§ Activity
Write out each line of the records that has "steps" in it.

§ Data shown
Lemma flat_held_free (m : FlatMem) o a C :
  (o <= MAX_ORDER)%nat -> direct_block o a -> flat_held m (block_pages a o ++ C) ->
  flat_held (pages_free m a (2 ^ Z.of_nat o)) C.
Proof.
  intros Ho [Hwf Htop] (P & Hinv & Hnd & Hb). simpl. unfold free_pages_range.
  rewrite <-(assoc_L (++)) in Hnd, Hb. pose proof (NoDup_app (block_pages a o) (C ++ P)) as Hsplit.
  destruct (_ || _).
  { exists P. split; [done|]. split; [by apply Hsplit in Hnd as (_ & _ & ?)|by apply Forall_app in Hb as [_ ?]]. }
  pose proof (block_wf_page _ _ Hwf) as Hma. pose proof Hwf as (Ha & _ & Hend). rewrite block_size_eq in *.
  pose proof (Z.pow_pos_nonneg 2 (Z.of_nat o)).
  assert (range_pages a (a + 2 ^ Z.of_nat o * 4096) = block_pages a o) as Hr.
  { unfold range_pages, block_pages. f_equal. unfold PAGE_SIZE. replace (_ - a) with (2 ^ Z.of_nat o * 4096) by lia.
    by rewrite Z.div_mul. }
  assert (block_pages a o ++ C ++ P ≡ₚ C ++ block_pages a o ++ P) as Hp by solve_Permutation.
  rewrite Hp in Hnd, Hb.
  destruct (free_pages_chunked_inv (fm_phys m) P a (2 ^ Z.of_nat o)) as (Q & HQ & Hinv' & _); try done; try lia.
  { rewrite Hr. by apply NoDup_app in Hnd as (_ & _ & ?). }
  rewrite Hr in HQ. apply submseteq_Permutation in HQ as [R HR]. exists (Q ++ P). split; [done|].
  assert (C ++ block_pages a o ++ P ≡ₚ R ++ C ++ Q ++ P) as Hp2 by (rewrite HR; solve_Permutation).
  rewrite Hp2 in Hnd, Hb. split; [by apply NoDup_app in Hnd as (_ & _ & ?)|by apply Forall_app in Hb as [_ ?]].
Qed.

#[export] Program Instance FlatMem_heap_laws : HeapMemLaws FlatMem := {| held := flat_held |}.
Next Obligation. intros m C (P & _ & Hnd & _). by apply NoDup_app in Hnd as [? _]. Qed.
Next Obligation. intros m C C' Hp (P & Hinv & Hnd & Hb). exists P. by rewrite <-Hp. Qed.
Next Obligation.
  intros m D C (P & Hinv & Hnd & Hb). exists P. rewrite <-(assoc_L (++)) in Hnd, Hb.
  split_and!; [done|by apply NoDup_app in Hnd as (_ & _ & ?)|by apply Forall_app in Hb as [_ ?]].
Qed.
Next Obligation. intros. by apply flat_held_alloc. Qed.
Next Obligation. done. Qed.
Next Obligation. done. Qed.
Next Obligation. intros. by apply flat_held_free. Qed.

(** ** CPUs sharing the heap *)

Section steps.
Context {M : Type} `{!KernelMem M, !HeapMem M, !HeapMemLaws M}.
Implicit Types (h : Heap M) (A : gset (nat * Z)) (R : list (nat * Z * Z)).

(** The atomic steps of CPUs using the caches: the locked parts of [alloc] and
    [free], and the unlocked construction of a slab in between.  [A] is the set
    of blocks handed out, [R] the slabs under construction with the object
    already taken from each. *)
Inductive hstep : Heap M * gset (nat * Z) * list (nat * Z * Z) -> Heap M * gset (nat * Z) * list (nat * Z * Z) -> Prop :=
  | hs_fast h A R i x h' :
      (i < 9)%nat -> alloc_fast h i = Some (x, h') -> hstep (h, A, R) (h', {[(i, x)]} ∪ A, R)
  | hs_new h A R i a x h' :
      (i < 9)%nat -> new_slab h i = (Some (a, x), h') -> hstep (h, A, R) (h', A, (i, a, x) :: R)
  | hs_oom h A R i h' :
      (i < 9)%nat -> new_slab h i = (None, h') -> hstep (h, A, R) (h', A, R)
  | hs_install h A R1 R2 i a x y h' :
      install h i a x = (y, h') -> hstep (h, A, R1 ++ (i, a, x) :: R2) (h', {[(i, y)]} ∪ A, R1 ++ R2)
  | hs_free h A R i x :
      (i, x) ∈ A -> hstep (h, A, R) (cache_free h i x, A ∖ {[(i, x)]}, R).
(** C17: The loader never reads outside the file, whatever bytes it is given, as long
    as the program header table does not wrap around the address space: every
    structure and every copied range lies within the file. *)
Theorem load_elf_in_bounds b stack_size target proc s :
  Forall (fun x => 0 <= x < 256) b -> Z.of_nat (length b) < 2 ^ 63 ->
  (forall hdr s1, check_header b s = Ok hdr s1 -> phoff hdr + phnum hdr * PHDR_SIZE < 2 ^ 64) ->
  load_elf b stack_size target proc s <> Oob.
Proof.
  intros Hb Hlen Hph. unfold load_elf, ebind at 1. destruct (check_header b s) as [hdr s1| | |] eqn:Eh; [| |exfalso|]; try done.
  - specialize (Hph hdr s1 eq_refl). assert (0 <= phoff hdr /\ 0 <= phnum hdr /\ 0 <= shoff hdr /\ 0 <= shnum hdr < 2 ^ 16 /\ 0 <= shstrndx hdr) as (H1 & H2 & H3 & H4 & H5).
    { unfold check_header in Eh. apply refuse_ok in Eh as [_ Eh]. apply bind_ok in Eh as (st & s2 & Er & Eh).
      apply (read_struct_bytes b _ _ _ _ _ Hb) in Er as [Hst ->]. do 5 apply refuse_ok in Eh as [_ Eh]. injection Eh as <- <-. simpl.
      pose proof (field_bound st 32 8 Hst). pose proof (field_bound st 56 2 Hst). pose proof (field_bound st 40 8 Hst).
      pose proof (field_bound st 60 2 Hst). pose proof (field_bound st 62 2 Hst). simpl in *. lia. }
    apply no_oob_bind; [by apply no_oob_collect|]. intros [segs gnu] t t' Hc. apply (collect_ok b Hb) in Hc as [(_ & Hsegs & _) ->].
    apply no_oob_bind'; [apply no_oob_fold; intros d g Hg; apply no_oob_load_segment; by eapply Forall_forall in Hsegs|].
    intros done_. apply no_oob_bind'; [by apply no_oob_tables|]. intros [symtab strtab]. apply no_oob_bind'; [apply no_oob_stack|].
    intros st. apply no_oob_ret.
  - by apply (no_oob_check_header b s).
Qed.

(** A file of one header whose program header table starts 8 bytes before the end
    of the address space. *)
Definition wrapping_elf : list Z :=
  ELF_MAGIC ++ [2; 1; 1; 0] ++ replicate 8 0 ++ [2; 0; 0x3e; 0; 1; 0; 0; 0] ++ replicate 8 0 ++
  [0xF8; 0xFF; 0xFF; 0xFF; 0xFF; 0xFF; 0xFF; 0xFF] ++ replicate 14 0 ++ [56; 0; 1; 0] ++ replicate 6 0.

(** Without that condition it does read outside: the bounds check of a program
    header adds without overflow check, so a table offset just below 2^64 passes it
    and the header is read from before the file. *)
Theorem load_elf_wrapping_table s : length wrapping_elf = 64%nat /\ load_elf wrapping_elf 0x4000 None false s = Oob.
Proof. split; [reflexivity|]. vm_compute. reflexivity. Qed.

§ Result of this task
Section steps.
(** The atomic steps of CPUs using the caches: the locked parts of [alloc] and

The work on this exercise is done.